**Exercise directions**. Would you please transcribe, exactly as written, the lines of the entries below starting at the one that holds "(** How many" and ending at the one that holds "Definition appended (b", both included?

(Data records)

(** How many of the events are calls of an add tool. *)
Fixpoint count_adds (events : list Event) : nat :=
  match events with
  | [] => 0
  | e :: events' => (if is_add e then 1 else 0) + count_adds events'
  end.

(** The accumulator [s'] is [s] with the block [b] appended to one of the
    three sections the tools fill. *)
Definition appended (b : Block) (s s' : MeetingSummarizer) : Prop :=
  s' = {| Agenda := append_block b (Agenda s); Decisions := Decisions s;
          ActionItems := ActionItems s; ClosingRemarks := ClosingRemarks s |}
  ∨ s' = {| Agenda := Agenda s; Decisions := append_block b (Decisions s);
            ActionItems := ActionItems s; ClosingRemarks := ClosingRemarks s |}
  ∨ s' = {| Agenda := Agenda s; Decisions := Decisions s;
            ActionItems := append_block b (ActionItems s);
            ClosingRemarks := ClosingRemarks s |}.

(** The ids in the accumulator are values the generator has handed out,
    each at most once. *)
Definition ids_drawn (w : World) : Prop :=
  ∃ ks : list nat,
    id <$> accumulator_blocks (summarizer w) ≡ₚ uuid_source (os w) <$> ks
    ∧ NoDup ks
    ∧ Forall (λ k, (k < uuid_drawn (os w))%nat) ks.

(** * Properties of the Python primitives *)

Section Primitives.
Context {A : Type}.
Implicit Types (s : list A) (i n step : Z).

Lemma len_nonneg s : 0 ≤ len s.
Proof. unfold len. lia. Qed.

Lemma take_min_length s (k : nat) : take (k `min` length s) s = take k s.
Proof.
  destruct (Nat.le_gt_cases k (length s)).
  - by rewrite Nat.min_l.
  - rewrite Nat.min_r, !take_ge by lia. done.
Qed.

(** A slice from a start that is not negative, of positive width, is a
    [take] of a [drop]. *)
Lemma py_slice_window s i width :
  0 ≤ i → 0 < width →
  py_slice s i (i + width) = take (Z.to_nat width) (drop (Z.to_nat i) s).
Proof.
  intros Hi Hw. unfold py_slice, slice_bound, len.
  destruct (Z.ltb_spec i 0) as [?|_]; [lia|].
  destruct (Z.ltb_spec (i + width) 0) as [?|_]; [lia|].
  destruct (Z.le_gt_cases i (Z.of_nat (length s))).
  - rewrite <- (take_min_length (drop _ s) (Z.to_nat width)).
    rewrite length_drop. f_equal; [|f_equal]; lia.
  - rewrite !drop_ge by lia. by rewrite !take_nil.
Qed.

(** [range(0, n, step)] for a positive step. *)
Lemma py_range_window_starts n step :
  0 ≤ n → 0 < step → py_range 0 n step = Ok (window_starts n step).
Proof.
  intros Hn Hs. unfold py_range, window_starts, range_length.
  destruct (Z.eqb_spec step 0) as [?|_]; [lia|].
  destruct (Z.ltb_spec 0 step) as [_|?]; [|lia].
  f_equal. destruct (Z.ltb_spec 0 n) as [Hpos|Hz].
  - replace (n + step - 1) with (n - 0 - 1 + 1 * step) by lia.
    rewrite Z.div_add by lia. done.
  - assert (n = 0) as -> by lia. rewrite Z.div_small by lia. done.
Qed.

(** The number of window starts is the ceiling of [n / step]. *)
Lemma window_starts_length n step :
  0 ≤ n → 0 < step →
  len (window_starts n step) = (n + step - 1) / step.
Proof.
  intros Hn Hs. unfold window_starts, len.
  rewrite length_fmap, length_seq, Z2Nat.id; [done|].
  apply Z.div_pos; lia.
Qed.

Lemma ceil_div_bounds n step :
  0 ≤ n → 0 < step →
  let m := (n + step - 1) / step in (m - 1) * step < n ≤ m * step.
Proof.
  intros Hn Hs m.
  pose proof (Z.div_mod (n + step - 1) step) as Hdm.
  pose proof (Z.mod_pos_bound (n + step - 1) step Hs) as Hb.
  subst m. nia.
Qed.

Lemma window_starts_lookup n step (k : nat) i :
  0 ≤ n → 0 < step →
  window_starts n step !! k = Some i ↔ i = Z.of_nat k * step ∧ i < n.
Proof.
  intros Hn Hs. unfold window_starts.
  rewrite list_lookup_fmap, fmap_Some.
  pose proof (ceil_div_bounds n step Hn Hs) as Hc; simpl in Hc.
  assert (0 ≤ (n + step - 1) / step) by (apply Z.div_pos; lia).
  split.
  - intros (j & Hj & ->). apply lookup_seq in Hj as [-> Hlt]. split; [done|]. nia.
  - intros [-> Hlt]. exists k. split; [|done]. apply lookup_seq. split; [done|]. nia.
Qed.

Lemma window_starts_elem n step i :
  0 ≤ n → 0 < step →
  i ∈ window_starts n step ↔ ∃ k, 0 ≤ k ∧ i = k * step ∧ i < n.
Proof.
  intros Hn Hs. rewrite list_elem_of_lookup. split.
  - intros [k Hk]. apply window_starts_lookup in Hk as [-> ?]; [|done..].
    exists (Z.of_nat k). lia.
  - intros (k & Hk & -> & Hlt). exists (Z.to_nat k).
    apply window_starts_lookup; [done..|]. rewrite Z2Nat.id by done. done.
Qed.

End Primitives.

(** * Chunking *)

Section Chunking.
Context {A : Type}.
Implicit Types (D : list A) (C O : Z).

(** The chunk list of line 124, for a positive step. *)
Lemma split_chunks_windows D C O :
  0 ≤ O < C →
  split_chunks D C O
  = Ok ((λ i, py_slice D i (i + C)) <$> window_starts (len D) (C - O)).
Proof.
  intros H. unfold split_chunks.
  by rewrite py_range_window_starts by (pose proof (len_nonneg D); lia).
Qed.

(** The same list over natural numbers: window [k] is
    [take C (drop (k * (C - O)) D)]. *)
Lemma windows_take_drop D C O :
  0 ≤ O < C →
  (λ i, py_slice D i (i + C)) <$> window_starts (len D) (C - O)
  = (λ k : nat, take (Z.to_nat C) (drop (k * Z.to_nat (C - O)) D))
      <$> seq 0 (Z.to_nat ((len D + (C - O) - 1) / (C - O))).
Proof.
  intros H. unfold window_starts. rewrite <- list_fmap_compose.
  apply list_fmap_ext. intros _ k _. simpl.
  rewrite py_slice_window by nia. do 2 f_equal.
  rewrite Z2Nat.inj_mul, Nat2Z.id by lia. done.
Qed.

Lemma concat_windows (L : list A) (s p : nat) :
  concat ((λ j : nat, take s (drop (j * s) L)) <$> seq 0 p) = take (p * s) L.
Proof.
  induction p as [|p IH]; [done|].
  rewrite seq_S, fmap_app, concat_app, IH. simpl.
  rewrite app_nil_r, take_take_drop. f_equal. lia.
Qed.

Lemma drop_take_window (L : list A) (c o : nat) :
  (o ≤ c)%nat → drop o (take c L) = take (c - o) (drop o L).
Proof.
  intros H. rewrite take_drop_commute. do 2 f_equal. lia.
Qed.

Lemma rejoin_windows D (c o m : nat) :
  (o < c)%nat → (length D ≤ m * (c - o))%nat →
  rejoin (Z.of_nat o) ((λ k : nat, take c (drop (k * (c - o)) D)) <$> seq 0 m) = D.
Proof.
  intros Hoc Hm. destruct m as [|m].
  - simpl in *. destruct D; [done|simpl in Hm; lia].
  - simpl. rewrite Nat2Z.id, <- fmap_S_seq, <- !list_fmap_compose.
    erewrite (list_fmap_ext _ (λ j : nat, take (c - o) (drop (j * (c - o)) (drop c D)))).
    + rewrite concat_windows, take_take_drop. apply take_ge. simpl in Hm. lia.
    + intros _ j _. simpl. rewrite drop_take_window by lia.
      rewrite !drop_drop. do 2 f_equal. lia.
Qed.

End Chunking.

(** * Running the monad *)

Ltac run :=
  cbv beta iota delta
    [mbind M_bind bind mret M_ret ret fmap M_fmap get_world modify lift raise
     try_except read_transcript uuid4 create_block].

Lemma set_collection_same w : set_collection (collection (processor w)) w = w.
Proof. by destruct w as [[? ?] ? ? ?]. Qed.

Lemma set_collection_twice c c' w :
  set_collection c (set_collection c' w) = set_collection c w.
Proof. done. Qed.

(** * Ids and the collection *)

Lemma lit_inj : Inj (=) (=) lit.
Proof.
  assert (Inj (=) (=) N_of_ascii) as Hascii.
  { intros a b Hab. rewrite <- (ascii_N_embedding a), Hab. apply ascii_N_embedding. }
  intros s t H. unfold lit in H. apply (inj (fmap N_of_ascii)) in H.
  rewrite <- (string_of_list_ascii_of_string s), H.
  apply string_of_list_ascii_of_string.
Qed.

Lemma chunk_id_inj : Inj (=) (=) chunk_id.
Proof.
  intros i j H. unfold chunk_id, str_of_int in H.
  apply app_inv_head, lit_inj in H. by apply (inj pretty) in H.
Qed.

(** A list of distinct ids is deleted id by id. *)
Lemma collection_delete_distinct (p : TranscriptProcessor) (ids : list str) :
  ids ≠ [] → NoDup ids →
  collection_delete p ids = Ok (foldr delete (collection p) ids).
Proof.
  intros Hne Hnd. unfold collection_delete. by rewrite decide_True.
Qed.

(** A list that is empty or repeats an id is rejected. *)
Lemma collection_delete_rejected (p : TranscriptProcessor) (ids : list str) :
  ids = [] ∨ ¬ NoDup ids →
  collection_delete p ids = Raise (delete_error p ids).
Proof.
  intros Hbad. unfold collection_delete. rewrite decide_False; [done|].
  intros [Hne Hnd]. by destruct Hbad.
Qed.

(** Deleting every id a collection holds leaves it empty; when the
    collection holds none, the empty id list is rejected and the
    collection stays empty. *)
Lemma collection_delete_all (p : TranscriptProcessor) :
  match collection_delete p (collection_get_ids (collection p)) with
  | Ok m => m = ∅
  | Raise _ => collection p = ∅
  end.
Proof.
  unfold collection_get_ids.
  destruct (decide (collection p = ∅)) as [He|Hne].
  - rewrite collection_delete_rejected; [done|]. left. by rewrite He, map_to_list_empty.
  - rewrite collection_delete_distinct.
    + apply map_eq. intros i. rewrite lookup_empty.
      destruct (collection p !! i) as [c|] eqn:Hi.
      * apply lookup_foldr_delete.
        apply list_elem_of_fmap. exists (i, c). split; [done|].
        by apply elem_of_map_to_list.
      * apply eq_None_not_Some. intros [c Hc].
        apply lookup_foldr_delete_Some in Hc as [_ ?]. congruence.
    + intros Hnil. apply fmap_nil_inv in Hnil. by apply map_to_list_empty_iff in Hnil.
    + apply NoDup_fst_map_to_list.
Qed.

--

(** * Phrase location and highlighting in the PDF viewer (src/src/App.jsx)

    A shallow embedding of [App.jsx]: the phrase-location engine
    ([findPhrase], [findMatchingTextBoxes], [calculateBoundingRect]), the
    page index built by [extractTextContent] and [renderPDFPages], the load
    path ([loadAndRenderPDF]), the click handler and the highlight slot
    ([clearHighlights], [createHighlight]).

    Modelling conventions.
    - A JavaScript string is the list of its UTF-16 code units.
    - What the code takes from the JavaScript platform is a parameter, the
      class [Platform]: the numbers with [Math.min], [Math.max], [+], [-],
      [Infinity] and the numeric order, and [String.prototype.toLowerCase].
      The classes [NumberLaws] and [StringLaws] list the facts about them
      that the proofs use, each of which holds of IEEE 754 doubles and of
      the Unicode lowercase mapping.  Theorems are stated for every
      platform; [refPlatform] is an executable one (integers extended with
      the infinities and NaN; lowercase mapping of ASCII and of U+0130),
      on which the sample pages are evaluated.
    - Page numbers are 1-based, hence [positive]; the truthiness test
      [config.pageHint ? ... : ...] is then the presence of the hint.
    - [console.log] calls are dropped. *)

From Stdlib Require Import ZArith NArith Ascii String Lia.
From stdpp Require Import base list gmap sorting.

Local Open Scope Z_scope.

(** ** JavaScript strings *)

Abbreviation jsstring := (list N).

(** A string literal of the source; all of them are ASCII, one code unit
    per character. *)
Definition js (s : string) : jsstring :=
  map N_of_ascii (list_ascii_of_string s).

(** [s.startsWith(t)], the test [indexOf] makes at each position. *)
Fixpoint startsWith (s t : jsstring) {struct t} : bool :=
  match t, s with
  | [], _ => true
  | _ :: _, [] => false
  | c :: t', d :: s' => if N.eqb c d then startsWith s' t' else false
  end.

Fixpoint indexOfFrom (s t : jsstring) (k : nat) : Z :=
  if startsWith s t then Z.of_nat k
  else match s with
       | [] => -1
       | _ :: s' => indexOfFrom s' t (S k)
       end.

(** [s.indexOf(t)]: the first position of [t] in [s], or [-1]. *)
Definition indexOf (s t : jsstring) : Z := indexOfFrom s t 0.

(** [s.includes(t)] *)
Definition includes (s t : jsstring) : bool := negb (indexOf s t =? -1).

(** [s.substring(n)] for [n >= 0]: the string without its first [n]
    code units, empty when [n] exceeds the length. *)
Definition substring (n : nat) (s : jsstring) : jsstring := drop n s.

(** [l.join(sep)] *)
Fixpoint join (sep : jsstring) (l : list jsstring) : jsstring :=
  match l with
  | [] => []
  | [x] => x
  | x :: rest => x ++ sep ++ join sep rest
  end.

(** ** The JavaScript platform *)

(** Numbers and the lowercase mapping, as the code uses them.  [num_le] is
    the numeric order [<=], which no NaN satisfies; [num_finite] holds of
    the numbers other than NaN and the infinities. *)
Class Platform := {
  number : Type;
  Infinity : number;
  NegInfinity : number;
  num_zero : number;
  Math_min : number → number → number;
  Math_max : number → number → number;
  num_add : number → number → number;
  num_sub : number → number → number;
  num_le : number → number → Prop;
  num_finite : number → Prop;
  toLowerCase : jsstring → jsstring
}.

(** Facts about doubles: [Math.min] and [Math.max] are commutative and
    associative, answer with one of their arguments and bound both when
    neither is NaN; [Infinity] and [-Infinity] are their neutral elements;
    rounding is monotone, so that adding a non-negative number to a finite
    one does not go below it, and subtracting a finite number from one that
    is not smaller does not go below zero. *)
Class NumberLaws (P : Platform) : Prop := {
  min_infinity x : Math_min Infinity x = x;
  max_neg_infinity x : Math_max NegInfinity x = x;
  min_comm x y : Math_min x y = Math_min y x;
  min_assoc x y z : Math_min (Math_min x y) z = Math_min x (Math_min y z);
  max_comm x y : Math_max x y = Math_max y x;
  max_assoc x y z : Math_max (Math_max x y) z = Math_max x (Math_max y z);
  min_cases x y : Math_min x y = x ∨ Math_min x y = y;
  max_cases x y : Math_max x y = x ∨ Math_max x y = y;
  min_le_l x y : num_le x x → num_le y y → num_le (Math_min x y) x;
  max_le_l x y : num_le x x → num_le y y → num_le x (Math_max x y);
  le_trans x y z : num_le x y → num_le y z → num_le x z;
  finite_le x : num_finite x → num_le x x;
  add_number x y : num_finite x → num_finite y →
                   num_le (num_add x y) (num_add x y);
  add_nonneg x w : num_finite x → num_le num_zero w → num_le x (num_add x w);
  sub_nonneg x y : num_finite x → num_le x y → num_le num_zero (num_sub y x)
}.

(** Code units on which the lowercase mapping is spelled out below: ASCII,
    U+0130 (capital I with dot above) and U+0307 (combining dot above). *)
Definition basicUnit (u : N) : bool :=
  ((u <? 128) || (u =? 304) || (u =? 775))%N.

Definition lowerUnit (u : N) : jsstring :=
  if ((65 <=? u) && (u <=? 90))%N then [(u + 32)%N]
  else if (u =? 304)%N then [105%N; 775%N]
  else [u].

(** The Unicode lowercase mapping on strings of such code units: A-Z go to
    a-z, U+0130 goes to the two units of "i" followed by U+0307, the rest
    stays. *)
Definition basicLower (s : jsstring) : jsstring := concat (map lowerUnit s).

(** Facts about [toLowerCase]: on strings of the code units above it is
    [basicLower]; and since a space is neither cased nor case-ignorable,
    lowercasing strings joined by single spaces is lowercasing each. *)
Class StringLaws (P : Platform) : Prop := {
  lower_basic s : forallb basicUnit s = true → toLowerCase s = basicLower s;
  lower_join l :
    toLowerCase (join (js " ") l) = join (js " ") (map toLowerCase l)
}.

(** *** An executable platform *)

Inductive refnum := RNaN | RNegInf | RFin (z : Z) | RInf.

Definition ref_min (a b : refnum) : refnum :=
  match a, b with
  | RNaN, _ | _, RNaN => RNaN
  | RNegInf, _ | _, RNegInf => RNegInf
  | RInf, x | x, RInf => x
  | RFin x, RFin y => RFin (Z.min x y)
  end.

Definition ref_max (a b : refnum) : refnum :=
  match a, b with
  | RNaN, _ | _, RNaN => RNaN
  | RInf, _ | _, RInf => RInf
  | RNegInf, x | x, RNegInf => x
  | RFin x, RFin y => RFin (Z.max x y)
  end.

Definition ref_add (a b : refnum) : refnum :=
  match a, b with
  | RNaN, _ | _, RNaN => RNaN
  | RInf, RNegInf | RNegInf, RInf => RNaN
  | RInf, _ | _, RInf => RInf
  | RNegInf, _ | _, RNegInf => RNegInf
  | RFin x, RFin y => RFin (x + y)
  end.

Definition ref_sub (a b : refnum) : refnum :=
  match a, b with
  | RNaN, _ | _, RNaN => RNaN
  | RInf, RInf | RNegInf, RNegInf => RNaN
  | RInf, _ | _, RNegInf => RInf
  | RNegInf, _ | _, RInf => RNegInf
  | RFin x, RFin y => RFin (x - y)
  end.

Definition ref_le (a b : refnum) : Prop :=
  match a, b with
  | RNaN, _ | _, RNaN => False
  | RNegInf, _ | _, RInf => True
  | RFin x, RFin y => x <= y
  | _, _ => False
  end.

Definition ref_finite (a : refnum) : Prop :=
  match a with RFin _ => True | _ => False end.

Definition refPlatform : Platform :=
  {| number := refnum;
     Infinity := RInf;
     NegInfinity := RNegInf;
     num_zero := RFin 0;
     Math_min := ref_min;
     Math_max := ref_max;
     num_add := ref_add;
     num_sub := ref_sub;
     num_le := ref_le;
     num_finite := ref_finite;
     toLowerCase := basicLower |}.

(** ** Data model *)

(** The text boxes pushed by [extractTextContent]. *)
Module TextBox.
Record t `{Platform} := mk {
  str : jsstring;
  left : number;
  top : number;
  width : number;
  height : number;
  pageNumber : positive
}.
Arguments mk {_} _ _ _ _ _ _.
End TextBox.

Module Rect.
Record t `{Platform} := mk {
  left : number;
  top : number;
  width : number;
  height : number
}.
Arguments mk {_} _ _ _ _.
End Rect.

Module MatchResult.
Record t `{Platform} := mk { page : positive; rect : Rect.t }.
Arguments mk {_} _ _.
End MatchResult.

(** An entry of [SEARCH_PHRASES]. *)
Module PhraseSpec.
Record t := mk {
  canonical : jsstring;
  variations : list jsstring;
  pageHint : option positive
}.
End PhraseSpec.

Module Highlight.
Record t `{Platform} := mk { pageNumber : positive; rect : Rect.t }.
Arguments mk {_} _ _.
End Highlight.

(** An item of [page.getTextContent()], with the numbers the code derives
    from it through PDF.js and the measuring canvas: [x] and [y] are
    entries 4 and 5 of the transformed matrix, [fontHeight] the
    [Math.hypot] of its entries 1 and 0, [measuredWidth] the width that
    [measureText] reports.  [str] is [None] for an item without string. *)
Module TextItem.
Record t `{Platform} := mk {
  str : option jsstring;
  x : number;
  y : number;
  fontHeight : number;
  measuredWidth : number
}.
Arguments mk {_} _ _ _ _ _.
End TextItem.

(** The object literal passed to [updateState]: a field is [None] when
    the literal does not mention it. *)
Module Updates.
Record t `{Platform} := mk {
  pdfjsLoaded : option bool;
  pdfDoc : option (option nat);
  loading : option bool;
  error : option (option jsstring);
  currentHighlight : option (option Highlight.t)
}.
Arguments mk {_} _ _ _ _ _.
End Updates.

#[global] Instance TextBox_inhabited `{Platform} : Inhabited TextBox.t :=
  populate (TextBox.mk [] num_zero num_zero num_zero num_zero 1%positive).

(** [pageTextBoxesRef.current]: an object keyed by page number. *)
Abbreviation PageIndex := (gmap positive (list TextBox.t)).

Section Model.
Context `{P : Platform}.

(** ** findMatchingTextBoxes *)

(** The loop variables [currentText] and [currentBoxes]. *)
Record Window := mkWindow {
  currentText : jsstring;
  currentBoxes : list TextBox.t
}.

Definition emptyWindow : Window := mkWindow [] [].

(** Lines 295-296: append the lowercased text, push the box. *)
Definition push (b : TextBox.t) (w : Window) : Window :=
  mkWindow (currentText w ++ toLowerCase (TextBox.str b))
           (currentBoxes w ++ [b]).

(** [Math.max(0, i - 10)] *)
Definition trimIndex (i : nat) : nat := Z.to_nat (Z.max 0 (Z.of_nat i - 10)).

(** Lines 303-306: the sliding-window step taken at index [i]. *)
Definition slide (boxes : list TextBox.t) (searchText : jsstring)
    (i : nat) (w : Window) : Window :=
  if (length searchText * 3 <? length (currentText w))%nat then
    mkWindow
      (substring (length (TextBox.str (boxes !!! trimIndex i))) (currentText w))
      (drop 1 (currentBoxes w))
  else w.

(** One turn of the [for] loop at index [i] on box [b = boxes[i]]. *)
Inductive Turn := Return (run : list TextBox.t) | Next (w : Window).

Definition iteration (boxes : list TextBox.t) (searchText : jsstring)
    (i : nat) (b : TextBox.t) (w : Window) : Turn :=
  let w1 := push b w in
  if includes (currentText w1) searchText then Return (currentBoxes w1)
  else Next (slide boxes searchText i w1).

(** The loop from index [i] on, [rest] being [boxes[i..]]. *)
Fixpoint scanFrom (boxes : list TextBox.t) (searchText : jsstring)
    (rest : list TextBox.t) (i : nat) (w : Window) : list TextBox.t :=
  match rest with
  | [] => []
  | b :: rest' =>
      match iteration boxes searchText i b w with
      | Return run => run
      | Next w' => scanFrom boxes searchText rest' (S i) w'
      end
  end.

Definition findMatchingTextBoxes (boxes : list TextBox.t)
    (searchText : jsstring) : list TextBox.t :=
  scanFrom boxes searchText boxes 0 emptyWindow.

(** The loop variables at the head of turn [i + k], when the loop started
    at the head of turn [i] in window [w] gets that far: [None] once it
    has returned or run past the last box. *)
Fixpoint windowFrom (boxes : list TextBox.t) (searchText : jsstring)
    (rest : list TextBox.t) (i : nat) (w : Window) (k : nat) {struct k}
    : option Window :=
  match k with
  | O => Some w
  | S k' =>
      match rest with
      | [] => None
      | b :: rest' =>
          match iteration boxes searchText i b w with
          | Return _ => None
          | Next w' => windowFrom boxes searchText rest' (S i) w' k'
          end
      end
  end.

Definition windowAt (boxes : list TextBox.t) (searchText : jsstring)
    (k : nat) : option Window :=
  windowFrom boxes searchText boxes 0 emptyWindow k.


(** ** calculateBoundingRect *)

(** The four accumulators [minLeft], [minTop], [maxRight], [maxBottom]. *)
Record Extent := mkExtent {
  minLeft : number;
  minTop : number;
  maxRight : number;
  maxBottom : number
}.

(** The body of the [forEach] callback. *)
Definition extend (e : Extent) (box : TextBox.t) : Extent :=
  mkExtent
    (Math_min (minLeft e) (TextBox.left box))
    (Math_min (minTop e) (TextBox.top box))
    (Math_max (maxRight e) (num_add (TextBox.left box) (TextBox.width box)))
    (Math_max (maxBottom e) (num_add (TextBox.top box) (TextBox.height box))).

**Response**.
(** How many of the events are calls of an add tool. *)
Fixpoint count_adds (events : list Event) : nat :=
  match events with
  | [] => 0
  | e :: events' => (if is_add e then 1 else 0) + count_adds events'
  end.

(** The accumulator [s'] is [s] with the block [b] appended to one of the
    three sections the tools fill. *)
Definition appended (b : Block) (s s' : MeetingSummarizer) : Prop :=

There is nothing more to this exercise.